Most people in my city speak _at least_ two languages, though. We have a lot of immigrants here.


----------



## skycloud86 (Jul 15, 2009)

I can only speak English, although I would love to one day be able to speak at least one or two other languages fluently.


----------



## Finagle (Jun 4, 2011)

French is my first language, and I like to imagine I'm not too bad in English. I have to thank the internet and video games for that.
I'll have to learn Spanish too one day, but right now I'm too lazy.


----------



## bubbamamma (Feb 21, 2012)

Ukrainian was my first, I picked up English in a matter of weeks in preschool, and Spanish is coming very easily to me so far.


----------



## Rift (Mar 12, 2012)

I can get around in a few other languages... but I abuse english the most and I don't really get to practice with the rest that often... so I really wouldn't say I was fluent in the others.


----------



## Amir Khalifah (Mar 18, 2012)

well English is my first language and i can speak Arabic fluently just as the Arabs do and thanks to my skin color they can tell im not Arab
recently ive been trying to pick up more languages like Turkish , Urdu and Spanish


----------



## Melodrama (Jan 30, 2012)

French is technically my first language, however I find my written English much better - probably because I've lived most of my life in an English city and currently know few francophone people, making it hard to keep practising my French. 

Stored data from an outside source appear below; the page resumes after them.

(** The stream coordinate of the far edge of the destination rectangle. *)
Lemma far_edge (o len : Z) (s : Q) :
  0 < len -> (0 <= s)%Q ->
  (CLAMP ((inject_Z (o + len) - inject_Z o) / inject_Z len * s) 0 s == s)%Q.
Proof.
  intros Hlen Hs.
  assert (E : ((inject_Z (o + len) - inject_Z o) / inject_Z len * s == s)%Q).
  { rewrite inject_Z_plus. field. now apply inject_Z_nonzero. }
  rewrite CLAMP_inside; [exact E|].
  rewrite E. split; [exact Hs | apply Qle_refl].
Qed.

(** C6. For a video info whose dimensions are not negative, and whenever
    the destination rectangle computed by [fitStreamToAllocatedSize] has a
    positive width and height, the four corners of that rectangle map to
    [(0, 0)], [(width, 0)], [(0, height)] and [(width, height)] of the
    stream. *)
Theorem mapPointToStreamSize_corners (w : World) :
  0 <= vi_width (v_info (wpriv w)) ->
  0 <= vi_height (v_info (wpriv w)) ->
  let result := fitStreamToAllocatedSize w in
  0 < rect_w result ->
  0 < rect_h result ->
  let left := inject_Z (rect_x result) in
  let right := inject_Z (rect_x result + rect_w result) in
  let top := inject_Z (rect_y result) in
  let bottom := inject_Z (rect_y result + rect_h result) in
  let stream_width := inject_Z (vi_width (v_info (wpriv w))) in
  let stream_height := inject_Z (vi_height (v_info (wpriv w))) in
  point_eq (mapPointToStreamSize (left, top) w) (0%Q, 0%Q)
  /\ point_eq (mapPointToStreamSize (right, top) w) (stream_width, 0%Q)
  /\ point_eq (mapPointToStreamSize (left, bottom) w) (0%Q, stream_height)
  /\ point_eq (mapPointToStreamSize (right, bottom) w) (stream_width, stream_height).
Proof.
  intros Hw Hh result Hrw Hrh left right top bottom stream_width stream_height.
  apply inject_Z_nonneg in Hw, Hh.
  assert (Bw : (0 <? rect_w result) = true) by now apply Z.ltb_lt.
  assert (Bh : (0 <? rect_h result) = true) by now apply Z.ltb_lt.
  unfold point_eq, mapPointToStreamSize. fold result. rewrite Bw, Bh.
  cbn [fst snd].
  repeat split;
    first [ now apply near_edge | now apply far_edge ].
Qed.

(** C10. For a video info whose dimensions are not negative and for every
    point: a destination rectangle of non-positive width gives the stream
    abscissa 0, one of non-positive height gives the stream ordinate 0 (the
    division is skipped), and in every case the result lies in
    [[0, width] x [0, height]] of the stream. *)
Theorem mapPointToStreamSize_guarded (pos : Q * Q) (w : World) :
  0 <= vi_width (v_info (wpriv w)) ->
  0 <= vi_height (v_info (wpriv w)) ->
  let result := fitStreamToAllocatedSize w in
  let p := mapPointToStreamSize pos w in
  (rect_w result <= 0 -> fst p = 0%Q)
  /\ (rect_h result <= 0 -> snd p = 0%Q)
  /\ (0 <= fst p <= inject_Z (vi_width (v_info (wpriv w))))%Q
  /\ (0 <= snd p <= inject_Z (vi_height (v_info (wpriv w))))%Q.
Proof.
  intros Hw Hh result p.
  apply inject_Z_nonneg in Hw, Hh.
  subst p. unfold mapPointToStreamSize. fold result. cbn [fst snd].
  split; [|split; [|split]].
  - intro H. replace (0 <? rect_w result) with false
      by (symmetry; apply Z.ltb_ge; exact H).
    now apply CLAMP_zero.
  - intro H. replace (0 <? rect_h result) with false
      by (symmetry; apply Z.ltb_ge; exact H).
    now apply CLAMP_zero.
  - now apply CLAMP_range.
  - now apply CLAMP_range.
Qed.

(** ** Further properties *)

Local Abbreviation hoverMoveEvent := (hoverMoveEvent gst_video_sink_center_rect).
Local Abbreviation sendMouseEvent := (sendMouseEvent gst_video_sink_center_rect).
Local Abbreviation mousePressEvent := (mousePressEvent gst_video_sink_center_rect).
Local Abbreviation mouseReleaseEvent := (mouseReleaseEvent gst_video_sink_center_rect).
Local Abbreviation handed_run :=
  (handed_run gst_caps_is_fixed gst_video_info_from_caps
     gst_video_calculate_display_ratio gst_video_sink_center_rect).

(** *** Every reference is accounted for *)

Lemma net_refs_app (g : GstBuffer) (l1 l2 : RefLog) :
  net_refs g (l1 ++ l2) = net_refs g l1 + net_refs g l2.
Proof.
  induction l1 as [|[b|b] l1 IH]; simpl; [reflexivity | |]; rewrite IH; lia.
Qed.

Lemma count_of_cons (g b : GstBuffer) (q : list GstBuffer) :
  count_of g (b :: q) = holds (Some b) g + count_of g q.
Proof.
  unfold count_of. simpl. destruct (Nat.eq_dec b g); lia.
Qed.

Lemma net_refs_unref_queue (g : GstBuffer) (q : list GstBuffer) (l : RefLog) :
  net_refs g (unref_queue q l) = net_refs g l - count_of g q.
Proof.
  revert l. induction q as [|b q IH]; intro l.
  - unfold count_of. simpl. lia.
  - cbn [unref_queue]. rewrite IH, count_of_cons. unfold gst_buffer_unref.
    simpl. lia.
Qed.

Lemma exchange_accounts (ob : GstBuffer) (wb : bool) (w : World) (g : GstBuffer) :
  owned (exchange ob wb w) g - net_refs g (refs (exchange ob wb w))
  = owned w g - net_refs g (refs w) + holds (Some ob) g.
Proof.
  unfold exchange.
  destruct (GstBuffer_eq_dec (Some ob) (buffer (wpriv w))) as [_|_];
    [unfold owned, wpriv, with_refs; cbn; destruct (Nat.eq_dec ob g); lia|].
  destruct wb; cbn [negb];
    [|unfold owned, wpriv, with_refs; cbn; destruct (Nat.eq_dec ob g); lia].
  unfold owned, wpriv, with_refs, upd_priv, with_item, with_priv. cbn.
  rewrite net_refs_unref_queue, move_queue_spec. cbn [app].
  rewrite (count_of_cons g ob []). unfold count_of at 1. cbn.
  destruct (Nat.eq_dec ob g); lia.
Qed.

Lemma _reset_accounts (w : World) (g : GstBuffer) :
  owned (_reset w) g = 0
  /\ net_refs g (refs (_reset w)) = net_refs g (refs w) - owned w g.
Proof.
  unfold _reset.
  pose proof (gst_buffer_replace_slot (buffer (wpriv w)) None (refs w)) as Hslot.
  pose proof (gst_buffer_replace_net (buffer (wpriv w)) None (refs w) g) as Hnet.
  destruct (gst_buffer_replace (buffer (wpriv w)) None (refs w)) as [b l].
  cbn [fst snd holds] in Hslot, Hnet. subst b.
  unfold owned, wpriv, with_refs, upd_priv, with_item, with_priv. cbn.
  rewrite !net_refs_unref_queue, Hnet. unfold wpriv. lia.
Qed.

Lemma _calculate_par_keeps_buffers (w : World) (info : GstVideoInfo) :
  let w' := snd (_calculate_par w info) in
  buffer (wpriv w') = buffer (wpriv w)
  /\ bound_buffers (wpriv w') = bound_buffers (wpriv w)
  /\ potentially_unbound_buffers (wpriv w') = potentially_unbound_buffers (wpriv w)
  /\ refs w' = refs w
  /\ caps (wpriv w') = caps (wpriv w)
  /\ negotiated (wpriv w') = negotiated (wpriv w)
  /\ v_info (wpriv w') = v_info (wpriv w)
  /\ qt_item w' = qt_item w.
Proof.
  unfold _calculate_par.
  destruct (display_ratio_of (wpriv w) info) as [[num den]|]; [|easy].
  destruct (to_guint (vi_height info) mod den =? 0); [easy|].
  destruct (to_guint (vi_width info) mod num =? 0); easy.
Qed.

Lemma setCaps_accounts (c : GstCaps) (w : World) (g : GstBuffer) :
  owned (snd (setCaps c w)) g - net_refs g (refs (snd (setCaps c w)))
  = owned w g - net_refs g (refs w).
Proof.
  unfold setCaps.
  destruct (gst_caps_is_fixed c); cbn [negb]; [|reflexivity].
  destruct (qt_item w); cbn [negb]; [|reflexivity].
  destruct (same_caps (caps (wpriv w)) c); [reflexivity|].
  destruct (gst_video_info_from_caps c) as [info|]; [|reflexivity].
  set (w2 := upd_priv (set_caps (Some c)) (_reset w)).
  destruct (_calculate_par_keeps_buffers w2 info) as (Eb & Eq & Eu & Er & _).
  destruct (_reset_accounts w g) as (Ho & Hn).
  assert (Ho2 : owned w2 g = 0) by exact Ho.
  assert (Hn2 : net_refs g (refs w2) = net_refs g (refs w) - owned w g) by exact Hn.
  destruct (_calculate_par w2 info) as [ok w3]. cbn [snd] in Eb, Eq, Eu, Er.
  assert (Ho3 : owned w3 g = 0).
  { unfold owned in *. rewrite Eb, Eq, Eu. exact Ho2. }
  destruct ok; cbn [negb snd].
  - replace (owned _ g) with (owned w3 g) by reflexivity.
    replace (refs _) with (refs w3) by reflexivity.
    rewrite Ho3, Er, Hn2. lia.
  - rewrite Ho3, Er, Hn2. lia.
Qed.

Lemma setBuffer_accounts (b : GstBuffer) (w : World) (g : GstBuffer) :
  owned (snd (setBuffer b w)) g - net_refs g (refs (snd (setBuffer b w)))
  = owned w g - net_refs g (refs w).
Proof.
  unfold setBuffer.
  destruct (qt_item w); cbn [negb]; [|reflexivity].
  destruct (negotiated (wpriv w)); cbn [negb]; [|reflexivity].
  pose proof (gst_buffer_replace_slot (buffer (wpriv w)) (Some b) (refs w)) as Hslot.
  pose proof (gst_buffer_replace_net (buffer (wpriv w)) (Some b) (refs w) g) as Hnet.
  destruct (gst_buffer_replace (buffer (wpriv w)) (Some b) (refs w)) as [slot l].
  cbn [fst snd] in Hslot, Hnet. subst slot.
  unfold owned, wpriv, with_refs, upd_priv, with_item, with_priv, post_update. cbn.
  rewrite Hnet. unfold wpriv. cbn. lia.
Qed.

Lemma initWinSys_accounts (nc : option Handle) (ok : bool) (w : World) (g : GstBuffer) :
  owned (snd (initWinSys nc ok w)) g - net_refs g (refs (snd (initWinSys nc ok w)))
  = owned w g - net_refs g (refs w).
Proof.
  unfold initWinSys.
  destruct (qt_item w); cbn [negb]; [|reflexivity].
  destruct (display (wpriv w)), (qt_context (wpriv w)),
    (other_context (wpriv w)), (context (wpriv w));
    try reflexivity; destruct nc; reflexivity.
Qed.

Lemma updatePaintNode_accounts (oldNode : option QSGSimpleTextureNode) (w : World)
    (g : GstBuffer) :
  owned (snd (updatePaintNode oldNode w)) g
  - net_refs g (refs (snd (updatePaintNode oldNode w)))
  = owned w g - net_refs g (refs w) + handed (Paint oldNode) w g.
Proof.
  unfold updatePaintNode, handed.
  destruct (m_openGlContextInitialized (item w)); cbn [negb];
    [|destruct oldNode; cbn [snd]; lia].
  destruct (caps (wpriv w)) as [c|]; [|destruct oldNode; cbn [snd]; lia].
  destruct oldNode as [n|].
  - destruct (tex_getBuffer (texture n)) as [[ob|] wb]; cbn [snd fst].
    + apply exchange_accounts.
    + cbn [holds]. lia.
  - cbn. lia.
Qed.

Lemma act_accounts (a : Action) (w : World) (g : GstBuffer) :
  owned (snd (act a w)) g - net_refs g (refs (snd (act a w)))
  = owned w g - net_refs g (refs w) + handed a w g.
Proof.
  destruct a as [c|oldNode|win wrap|wd ht|].
  - cbn [handed]. rewrite Z.add_0_r. destruct c; unfold act, proxy_call.
    + unfold setSink. destruct (qt_item w); reflexivity.
    + pose proof (setBuffer_accounts b w g) as H.
      destruct (setBuffer b w). exact H.
    + pose proof (initWinSys_accounts new_context created w g) as H.
      destruct (initWinSys new_context created w). exact H.
    + pose proof (setCaps_accounts c w g) as H.
      destruct (setCaps c w). exact H.
    + reflexivity.
    + reflexivity.
    + reflexivity.
    + unfold setDAR. destruct (qt_item w); reflexivity.
    + reflexivity.
    + unfold setForceAspectRatio. destruct (qt_item w); reflexivity.
    + reflexivity.
  - pose proof (updatePaintNode_accounts oldNode w g) as H.
    unfold act. destruct (updatePaintNode oldNode w). exact H.
  - cbn [handed]. rewrite Z.add_0_r. unfold act. cbn [snd].
    unfold onSceneGraphInitialized.
    destruct win as [ctx|]; [|reflexivity].
    destruct (option_eq_dec_handle (qt_context (wpriv w)) ctx); [reflexivity|].
    destruct ctx; [|reflexivity]. destruct wrap as [[ok other] cx]. reflexivity.
  - cbn [handed]. rewrite Z.add_0_r. reflexivity.
  - cbn [handed]. rewrite Z.add_0_r. reflexivity.
Qed.

(** X1. References are neither lost nor released twice. Along any run of
    producer calls and host actions, from any state, and for every buffer:
    the references the item holds on it (current-buffer slot plus both
    queues) are what it held before, plus the references it took
    ([gst_buffer_ref]) minus those it released ([gst_buffer_unref]), plus
    the references handed to it by the texture in the paints of the run. *)
Theorem references_accounted (acts : list Action) (w : World) (g : GstBuffer) :
  owned (snd (run acts w)) g - net_refs g (refs (snd (run acts w)))
  = owned w g - net_refs g (refs w) + handed_run acts w g.
Proof.
  revert w. induction acts as [|a acts IH]; intro w.
  - simpl. lia.
  - simpl.
    pose proof (act_accounts a w g) as Ha.
    destruct (act a w) as [r w1]. cbn [snd] in *.
    specialize (IH w1). destruct (run acts w1) as [rs w2]. cbn [snd] in *. lia.
Qed.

I hope to one day learn Spanish fluently, as well.


----------



## Hapalo (Sep 4, 2011)

Portuguese, english,VB, spanish, french.
Most fluent to less.

I will learn russian someday.


----------



## Owfin (Oct 15, 2011)

Keep in mind that a lot of the mono-lingual folk around the forum don't find stating the fact they only speak one language to be of particular interest, whereas polygots have more to say.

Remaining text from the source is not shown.